San Juan de Lurigancho, on the outskirts of Lima, is one of the most populous districts anywhere in Latin America. It has some 1.2 million inhabitants. Informality, unemployment and extreme poverty levels are the norm. And, at the moment, it is the district with the largest numbers of people who have contracted the Covid-19 and who have died from it.

Covid-19 has dramatised extremes of misery, hunger and the complete collapse of an already precarious health system. It has also resulted in a new threshold of criminality and gender violence perpetrated against women and children who, confined to their homes, lack the most basic forms of protection and support.

The extent of informality in the workforce has contributed greatly to contagion. Around 60% of the population are involved in the informal economy or irregular employment in transport, construction and commerce. This makes it impossible to hold down emergency rules about quarantine and social distancing. The majority of people lack the resources or savings to live on when work becomes impossible. Informality also makes it difficult for state agencies to reach those in most need; since they do not participate in formal activities, their names simply do not appear on registers or lists of people qualifying for the payments (bonos) made by the state to deprived families.

People are thus obliged to go out to work, the great majority without the protection of even a mask. They are forced to use public transport. They end up congregating in market areas in which there is scant regard for the protocols that are supposed to apply. In such conditions, it is hardly surprising that contagion thrives.

Many look desperately for ways to educate their children due to the closure of schools. Others seek out desperately the most basic medical attention. As the situation has deteriorated over recent weeks, the numbers looking to escape the district and to return to their communities of origin has increased (see PSG article). Small caravans of people set out, mostly on foot. In one case, a mother with her child in her arms died struggling to abandon the sickness that has befallen the city.
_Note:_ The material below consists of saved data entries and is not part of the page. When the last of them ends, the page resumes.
Lemma monitorThread_step pkt c tid : sn_hasPaddr pkt = true → snoop_ok c → 0 ≤ tid < pp_numThreads q →
  notCloned pkt (view c tid) → ∃ c', monitorThread pkt c tid = Ok c' ∧ stepped (seen pkt) tid c c'.
Proof.
  intros Hpa Hc Ht Hn. destruct (view_lt c tid Hc Ht) as (m & tc & i & Hv). specialize (Hn m tc i Hv).
  pose proof Hv as [= Em Et Ei]. pose proof (so_monitors _ Hc) as Hm.
  set (m' := if hit pkt m then mkMonitor (mo_armed m) (mo_vAddr m) (mo_pAddr m) false (mo_gotWakeup m) else m).
  assert (doMonitor m pkt = Ok (m', hit pkt m)) as Ed.
  { unfold doMonitor. rewrite Hpa. cbn. subst m'. unfold hit. by destruct (_ && _). }
  pose proof (vset_lt (addressMonitor c) tid m' ltac:(lia)) as Es.
  unfold monitorThread. rewrite Em. cbn [rbind]. rewrite Ed. cbn [rbind]. rewrite Es. cbn [rbind].
  destruct (up_monitors_step pkt tid m m' _ c Hc Em Es) as (Hc1 & Em1 & Ho1). revert Es Hc1 Em1 Ho1.
  generalize (<[Z.to_nat tid:=m']> (addressMonitor c)). intros l Es Hc1 Em1 Ho1.
  assert (hit pkt m && tc_suspended tc = false → seen pkt (view c tid) (view (up_monitors l c) tid) (running (pipeline c))) as Hno.
  { intros Hh m0 tc0 i0. rewrite Hv. intros [= <- <- <-]. rewrite Hh. exists m', tc, i. split; [|done].
    change (view (up_monitors l c) tid) with (vget l tid, vget (threads c) tid, vget (f1_fetchInfo (fetch1 (pipeline c))) tid).
    by rewrite Em1, Et, Ei. }
  destruct (hit pkt m) eqn:Eh; [|by eexists; split; [done|split; [done|by apply Hno|done|done]]].
  unfold wakeup. assert (tid <? cpu_numThreads (up_monitors l c) = true) as ->.
  { apply Z.ltb_lt. destruct Hc as [[_ [] _] _]. unfold cpu_numThreads. cbn. lia. }
  cbn [rbind assert_]. rewrite (Et : vget (threads (up_monitors l c)) tid = Ok tc). cbn [rbind].
  destruct (bool_decide (tc_status tc = Suspended)) eqn:Eb.
  2:{ eexists. split; [done|]. split; [done|apply Hno; unfold tc_suspended; by rewrite Eb|done|done]. }
  apply bool_decide_eq_true in Eb. specialize (Hn eq_refl Eb).
  pose proof (thread_activate_spec HS q tid tc (up_monitors l c) (so_cpu _ Hc1) Et ltac:(by rewrite Eb)) as H.
  rewrite Hn in H. cbn [andb] in H. destruct H as (c' & Ea & [Sd Sr _ _ _ Sf] & [Wm Wl Wt Wf]). rewrite Hn in Sf.
  destruct Sf as (i' & Hi' & Hst & Hpc). exists c'. split; [done|]. split.
  - split; [|by rewrite Wm; apply Hc1]. by eapply drives_ok; [apply Hc1|eapply (drives_activate (λ _, true)); exact Ea|].
  - intros m0 tc0 i0. rewrite Hv. intros [= <- <- <-]. unfold tc_suspended. rewrite Eh, bool_decide_true by done. cbn [andb].
    exists m', (tc_setStatus Active tc), i'. unfold view. rewrite Wm, Sd, Hi'. cbn. rewrite Em1. split_and!; try done. apply tso_status.
  - intros t Hne. rewrite <- (Ho1 t Hne). unfold view. by rewrite Wm, Wt, Wf.
  - done.
Qed.

Lemma lockedSnoop_step pkt c tid : snoop_ok c → 0 ≤ tid < pp_numThreads q →
  ∃ c', lockedSnoop pkt c tid = Ok c' ∧ stepped (λ v v' _, kept v v') tid c c' ∧ running (pipeline c') = running (pipeline c).
Proof.
  intros Hc Ht. destruct (view_lt c tid Hc Ht) as (m & tc & i & Hv). pose proof Hv as [= Em Et Ei].
  set (tc' := handleLockedSnoop pkt (cacheBlockMask cacheLineSize) tc).
  pose proof (vget_bound _ _ _ Et) as Hb. pose proof (vset_lt (threads c) tid tc' Hb) as Es.
  assert (setContext tid tc' (execute (pipeline c))
    = Ok (tt, xu_threads (<[Z.to_nat tid := tc']> (threads c)) (execute (pipeline c)))) as Ec.
  { unfold setContext, sbind, sget, slift, smod. unfold threads in *. by rewrite Es. }
  unfold lockedSnoop. rewrite Et. cbn [rbind]. fold tc'. rewrite Ec. cbn [rbind]. eexists. split; [done|]. split; [|done].
  split; [split; [|apply Hc]|..|done].
  - eapply (drives_ok (λ _, true)); [apply Hc| |unfold threads; cbn; by rewrite length_insert].
    exists [PlContext tid tc']. unfold pl_run. cbn [mfold pl_event]. by rewrite Ec.
  - intros m0 tc0 i0. rewrite Hv. intros [= <- <- <-]. exists tc'. unfold view. cbn.
    rewrite Em, Ei, vget_insert_eq by lia. split; [done|]. apply HL.
  - intros t Hne. unfold view, threads. cbn. by rewrite vget_insert_ne by (lia || done).
Qed.

Lemma seen_mono pkt v v' r r' : seen pkt v v' r → (r = true → r' = true) → seen pkt v v' r'.
Proof.
  intros H Hr m tc i Hv. destruct (H m tc i Hv) as (m' & tc' & i' & E1 & E2 & H'). exists m', tc', i'.
  split_and!; [done|done|]. destruct (_ && _); [|done]. destruct H' as (? & ? & ?). split_and!; try tauto; by apply Hr.
Qed.

Lemma seen_kept pkt v v1 v2 r : seen pkt v v1 r → kept v1 v2 → seen pkt v v2 r.
Proof.
  intros H Hk m tc i Hv. destruct (H m tc i Hv) as (m' & tc1 & i' & E1 & E2 & H'). destruct (Hk _ _ _ E1) as (tc' & E3 & Hs).
  exists m', tc', i'. split_and!; [done|done|]. destruct (_ && _); by rewrite Hs.
Qed.

Lemma threads_all : Forall (λ t, 0 ≤ t < pp_numThreads q) (zrange 0 (pp_numThreads q - 1)).
Proof. apply Forall_forall. intros t Ht%elem_of_zrange. lia. Qed.

Lemma cpu_threads c : snoop_ok c → cpu_numThreads c = pp_numThreads q.
Proof. intros [[_ [] _] _]. done. Qed.

Lemma zrange_NoDup a b : NoDup (zrange a b).
Proof. unfold zrange. apply NoDup_fmap_2; [intros x y; lia|apply NoDup_seq]. Qed.

Lemma recvTimingSnoopReq_spec pkt c : sn_hasPaddr pkt = true → snoop_ok c → (∀ t, notCloned pkt (view c t)) →
  ∃ c', recvTimingSnoopReq pkt c = Ok c'
    ∧ ∀ t, 0 ≤ t < pp_numThreads q → seen pkt (view c t) (view c' t) (running (pipeline c')).
Proof.
  intros Hpa Hc Hn. unfold recvTimingSnoopReq. rewrite (cpu_threads c Hc).
  destruct (each (monitorThread pkt) (λ _, seen pkt) (notCloned pkt) (zrange 0 (pp_numThreads q - 1)))
    with (c := c) as (c1 & -> & Hok1 & H1 & _ & _); [by intros; eapply seen_mono|intros; by apply monitorThread_step
    |apply zrange_NoDup|apply threads_all|done|by apply Forall_forall|].
  cbn [rbind]. assert (∀ t, 0 ≤ t < pp_numThreads q → seen pkt (view c t) (view c1 t) (running (pipeline c1))) as Hs.
  { intros t Ht. apply H1, elem_of_zrange. lia. }
  destruct (_ || _); [|by exists c1]. rewrite (cpu_threads c1 Hok1).
  destruct (each (lockedSnoop pkt) (λ _ v v' _, kept v v') (λ _, True) (zrange 0 (pp_numThreads q - 1)))
    with (c := c1) as (c2 & -> & _ & H2 & _ & Hr); [done|..|apply zrange_NoDup|apply threads_all|done|by apply Forall_forall|].
  { intros c0 tid H0 Ht _. destruct (lockedSnoop_step pkt c0 tid H0 Ht) as (c' & ? & ? & _). by exists c'. }
  exists c2. split; [done|]. intros t Ht. eapply seen_kept; [by eapply seen_mono; [by apply Hs|]|].
  apply H2, elem_of_zrange. lia.
Qed.

Lemma threadSnoop_spec req pkt c : sn_hasPaddr pkt = true → snoop_ok c → (∀ t, notCloned pkt (view c t)) →
  ∃ c', threadSnoop req pkt c = Ok c' ∧ ∀ t, 0 ≤ t < pp_numThreads q →
    if t =? req then view c' t = view c t else seen pkt (view c t) (view c' t) (running (pipeline c')).
Proof.
  intros Hpa Hc Hn. unfold threadSnoop. rewrite (cpu_threads c Hc). match goal with |- context [mfold ?f c ?l] =>
    destruct (each f (λ t v v' r, if t =? req then v' = v else seen pkt v v' r) (notCloned pkt) l) with (c := c)
    as (c1 & -> & _ & H1 & _ & _) end; [..|apply zrange_NoDup|apply threads_all|done|by apply Forall_forall|].
  - intros t v v' r r'. destruct (t =? req); [done|apply seen_mono].
  - intros c0 tid H0 Ht Hn0. destruct (tid =? req); [by exists c0|].
    destruct (monitorThread_step pkt c0 tid Hpa H0 Ht Hn0) as (c1 & -> & [Hok Hs Ho Hr]). cbn [rbind].
    destruct (_ || _); [|by exists c1]. destruct (lockedSnoop_step pkt c1 tid Hok Ht) as (c2 & -> & [Hok2 Hs2 Ho2 Hr2] & Er).
    exists c2. split; [done|]. split; [done|rewrite Er; by eapply seen_kept| |by intros; rewrite Er; apply Hr].
    intros t Hne. by rewrite Ho2, Ho.
  - exists c1. split; [done|]. intros t Ht. apply H1, elem_of_zrange. lia.
Qed.

(** C26: A write seen by the CPU wakes up exactly the threads that wait for it.
    In every state a CPU reaches, a snoop that comes from the memory system and
    the snoop that a thread's own access makes among the other threads of the
    CPU both return, and for every thread concerned: if its address monitor is
    armed, waiting and set to the address of the packet, the monitor stops
    waiting and a suspended thread becomes active, the clock runs, and Fetch1
    fetches from the thread's pc; otherwise the monitor, the status of the
    thread and its part of Fetch1 do not change.  The thread that makes the
    access is not touched.  (No cloned thread is to be woken up, and the
    instruction set's handler leaves the status of the thread alone.) *)
Theorem snoop_wakes_monitors icache es p0 c pkt req :
  pl_params q → newPipeline q = Ok p0 → pl_run icache es p0 = Ok (pipeline c) →
  Z.of_nat (length (threads c)) = pp_numThreads q → Z.of_nat (length (addressMonitor c)) = pp_numThreads q →
  sn_hasPaddr pkt = true → (∀ t, notCloned pkt (view c t)) →
  (∃ c', recvTimingSnoopReq pkt c = Ok c'
    ∧ ∀ t, 0 ≤ t < pp_numThreads q → seen pkt (view c t) (view c' t) (running (pipeline c')))
  ∧ (∃ c', threadSnoop req pkt c = Ok c' ∧ ∀ t, 0 ≤ t < pp_numThreads q →
       if t =? req then view c' t = view c t else seen pkt (view c t) (view c' t) (running (pipeline c'))).
Proof.
  intros Hq H0 Hr Ht Hm Hpa Hn. assert (snoop_ok c) by (split; [split; [done|by eapply run_inv|done]|done]).
  split; [by apply recvTimingSnoopReq_spec|by apply threadSnoop_spec].
Qed.
End snoop.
Nevertheless, there are some institutions which, despite their limitations, are making super-human efforts to assist people and to express solidarity with the poor. Church parishes are among them. And communities are organising communal feeding facilities (known as ollas comunes) in which people put the limited food that they themselves have at the disposal of others.

People are living times of uncertainty and fear, seeking to overcome the circumstances that beset them, making use of their spiritual resources, and keeping up hope each day that all this will one day come to an end.